ET

Reli pemotongan pajak: Separuh dari kekayaan ‘euforia’ yang diperoleh dalam reli pemotongan pajak gagal dalam 7 hari

Reli pemotongan pajak: Separuh dari kekayaan 'euforia' yang diperoleh dalam reli pemotongan pajak gagal dalam 7 hari


New Delhi: Dibutuhkan keuntungan pemotongan pajak perusahaan sebesar Rs 1,45 lakh crore untuk membangun ‘euforia’ dua sesi di Dalal Street, tetapi reli gagal dengan cepat.

Data menunjukkan pasar ekuitas domestik menyerahkan setengah keuntungan yang telah dikumpulkannya selama reli pasca pemotongan pajak dalam koreksi yang terlihat hingga 24 September-4 Oktober.

Total kapitalisasi pasar (m-cap) dari perusahaan-perusahaan yang terdaftar di BSE melonjak lebih dari Rs 10 lakh crore menjadi Rs 148,73 lakh crore pada 23 September dari Rs 138,54 lakh crore pada 19 September, karena kekhawatiran tentang perang perdagangan dan perlambatan ekonomi memangkas setengah keuntungan .

Akibatnya, nilai pasar dari perusahaan-perusahaan yang terdaftar di BSE turun Rs 5,55 lakh crore menjadi Rs 143,18 lakh crore Jumat lalu.

“Pasar menyaksikan pembukuan laba setelah reli besar 8 persen menyusul pemotongan pajak perusahaan. Pemotongan suku bunga repo RBI tidak menginspirasi kepercayaan di antara investor karena penurunan tajam dalam perkiraan pertumbuhan PDB, ”kata Vinod Nair, Kepala Riset, Geojit Financial Services.

Saham Pembiayaan Perumahan Indiabulls anjlok hingga 44 persen sementara saham Indiabulls Ventures merosot 40 persen dalam tujuh sesi terakhir setelah masing-masing naik lebih dari 10 persen dan 16 persen, selama 20-23 September.

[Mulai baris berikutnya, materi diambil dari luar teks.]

(** ** More on price look-up tables *)

(** X10: a ticker without a file, or with an empty one, has the empty
    table, with [fill] and without; nothing is raised. *)
Theorem X10_price_lut_without_rows {pyfloat} (float : string → res pyfloat)
    (self : DataManager) (disk : files) (ticker : string) (fill : bool) :
  disk !! _filename_for self ticker = None
  ∨ disk !! _filename_for self ticker = Some "" →
  build_price_lut float self disk ticker fill = Some (Ok ∅).
Proof.
  intros Hfile.
  assert (_readlines_for self disk ticker = []) as Hlines.
  { destruct Hfile as [Hnone | Hempty].
    - by apply readlines_for_missing.
    - by rewrite (readlines_for_content _ _ _ _ Hempty). }
  unfold build_price_lut. rewrite Hlines. reflexivity.
Qed.

Lemma X10_price_lut_without_rows_witness :
  (sample_disk !! _filename_for sample_manager "none" = None
   ∨ sample_disk !! _filename_for sample_manager "none" = Some "")
  ∧ build_price_lut Decimal.float sample_manager sample_disk "none" true
    = Some (Ok ∅).
Proof.
  assert (H : sample_disk !! _filename_for sample_manager "none" = None
              ∨ sample_disk !! _filename_for sample_manager "none" = Some "")
    by (left; vm_compute; reflexivity).
  split; [exact H |].
  apply (X10_price_lut_without_rows Decimal.float sample_manager sample_disk
           "none" true H).
Defined.

(** X11: for a series of two rows or more with strictly ascending
    dates, the table built with [fill] extends the table built without:
    filling adds the dates between the rows and changes no entry. *)
Theorem X11_fill_extends_rows {pyfloat} (float : string → res pyfloat)
    (self : DataManager) (disk : files) (ticker : string)
    (entries : list (Datetime.datetime * pyfloat)) :
  series_of_lines float (_readlines_for self disk ticker) entries →
  dates_strictly_ascending entries →
  (2 ≤ length entries)%nat →
  ∃ lut_fill lut_rows : gmap string pyfloat,
    build_price_lut float self disk ticker true = Some (Ok lut_fill)
    ∧ build_price_lut float self disk ticker false = Some (Ok lut_rows)
    ∧ lut_rows ⊆ lut_fill.
Proof.
  intros Hseries Hasc Hlen.
  destruct (build_price_lut_fill pyfloat float self disk ticker entries
              Hseries Hasc Hlen)
    as (lut_fill & d0 & v0 & dl & vl & H0 & Hlast & Hfill & _ & _ & Hval).
  destruct (build_price_lut_nofill pyfloat float self disk ticker entries
              Hseries Hasc Hlen)
    as (lut_rows & Hrows & Hkeys).
  exists lut_fill, lut_rows. split; [done |]. split; [done |].
  apply map_subseteq_spec. intros k w (j & dj & Hj & ->)%Hkeys.
  pose proof (series_valid pyfloat float _ _ _ _ _ Hseries Hj) as Hvj.
  rewrite last_lookup in Hlast.
  pose proof (series_valid pyfloat float _ _ _ _ _ Hseries Hlast) as Hvl.
  apply (Hval j dj w dj Hj Hvj).
  - apply ltb_rank_false; [done | done | lia].
  - intros d' v' HSj. by eapply Hasc.
  - apply ltb_rank_false; [done | done |].
    eapply (ascending_rank_le pyfloat float _ _ j (pred (length entries)));
      [done | done | | done | done].
    apply lookup_lt_Some in Hj. lia.
Qed.
(** *** The two display strings *)

(** [X16] The string shown for a record made from a device is the string a
    resolution of the device shows once its strings are cached. *)
Theorem record_and_device_display_agree (device : Device) w cached :
  deviceStringCache w !! keyOf device = Some cached ->
  exists r,
    convertDeviceToPTSerializable device w = (inr r, w)
    /\ stringifyDevice hostExec device w
       = (inr (stringifyPTSerializableDevice r), w).
Proof.
  intros Hit. exists (mkPT (idVendor device) (idProduct device) cached).
  split; [by apply convert_hit |]. by rewrite (stringifyDevice_hit _ _ _ _ Hit).
Qed.

(** [X17] A resolution of a pair the cache does not hold runs the host command
    once for each name the database does not give: once for the product,
    once more for the vendor, so twice when both are missing. It writes
    the cache entry of the pair and changes nothing else. *)
Theorem resolution_queries_once_per_missing_name (device : Device) w :
  deviceStringCache w !! keyOf device = None ->
  let vendor := linuxDeviceDatabase w !! hex4 (idVendor device) in
  let found := vendor ≫= fun v => Vendor.devices v !! hex4 (idProduct device) in
  let after := snd (stringifyDevice hostExec device w) in
  execCalls after
  = execCalls w + (if truthy found is None then 1 else 0)
                + (if truthy (Vendor.name <$> vendor) is None then 1 else 0)
  /\ exists entry,
       after = set_deviceStringCache (<[keyOf device := entry]> (deviceStringCache w))
                 (set_execCalls (execCalls after) w).
Proof.
  intros Miss vendor found after. subst after.
  rewrite (stringifyDevice_miss _ _ _ Miss). cbn [snd].
  unfold resolved, databaseLocals. cbn [fst snd]. fold vendor. fold found.
  split.
  - destruct (truthy found), (truthy (Vendor.name <$> vendor));
      destruct w; cbn; lia.
  - match goal with
    | |- context [<[_ := ?e]> _] => exists e
    end.
    by destruct w.
Qed.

Di antara saham BSE500, 51 dari 150 saham aneh, yang telah menguat lebih dari 15 persen dalam reli dua hari, turun hingga 25 persen. Sebanyak 52 saham telah jatuh lebih dari 10 persen, sementara 21 merosot lebih dari 15 persen.

Saham-saham seperti Edelweiss, NCC, RBL Bank, State Bank of India, Bombay Dyeing, Ashoka Buildcon, Delta Corp, Future Consumer, NBCC dan Union Bank of India telah mengikis antara 16 dan 31 persen kekayaan investor sejak 24 September, setelah menguat. menjadi 32 persen hanya dalam dua sesi setelah Menteri Keuangan mengumumkan pemotongan pajak perusahaan.

Saham-saham dari sektor-sektor seperti keuangan, perbankan, mobil, infrastruktur, tekstil dan realti mengalami pukulan terbesar dalam penurunan tersebut.

Analis mengatakan berlanjutnya pelemahan dalam penjualan mobil adalah kemunduran lain di tengah aksi jual yang sedang berlangsung di pasar. “Konsolidasi berbasis luas, tetapi saham perbankan terutama berada di bawah tekanan yang parah karena tekanan baru dalam sistem, yang telah memengaruhi sentimen investor,” kata Nair dari Geojit.

Di pasar yang lebih luas, 151 saham dari indeks BSE500 melonjak lebih dari 10 persen selama reli euforia dalam dua hari. NCC melonjak hingga 32 persen selama periode ini, sementara Motilal Oswal Financial Services, ICICI Securities dan Ashok Leyland masing-masing naik 28,6 persen, 29,3 persen dan 29,9 persen.

Dari 151 saham, 135 telah terkikis hingga 44 persen kekayaan investor sejak 24 September. Bahkan indeks acuan merelakan 4,5 persen dari keuntungan mereka.

“Penghindaran risiko tinggi saat ini, karena orang tidak dapat menentukan apa yang sebenarnya perlu dilakukan untuk mendapatkan permintaan kembali,” Sunil Subramaniam, CEO Sundaram Mutual Fund, mengatakan kepada ETNOW.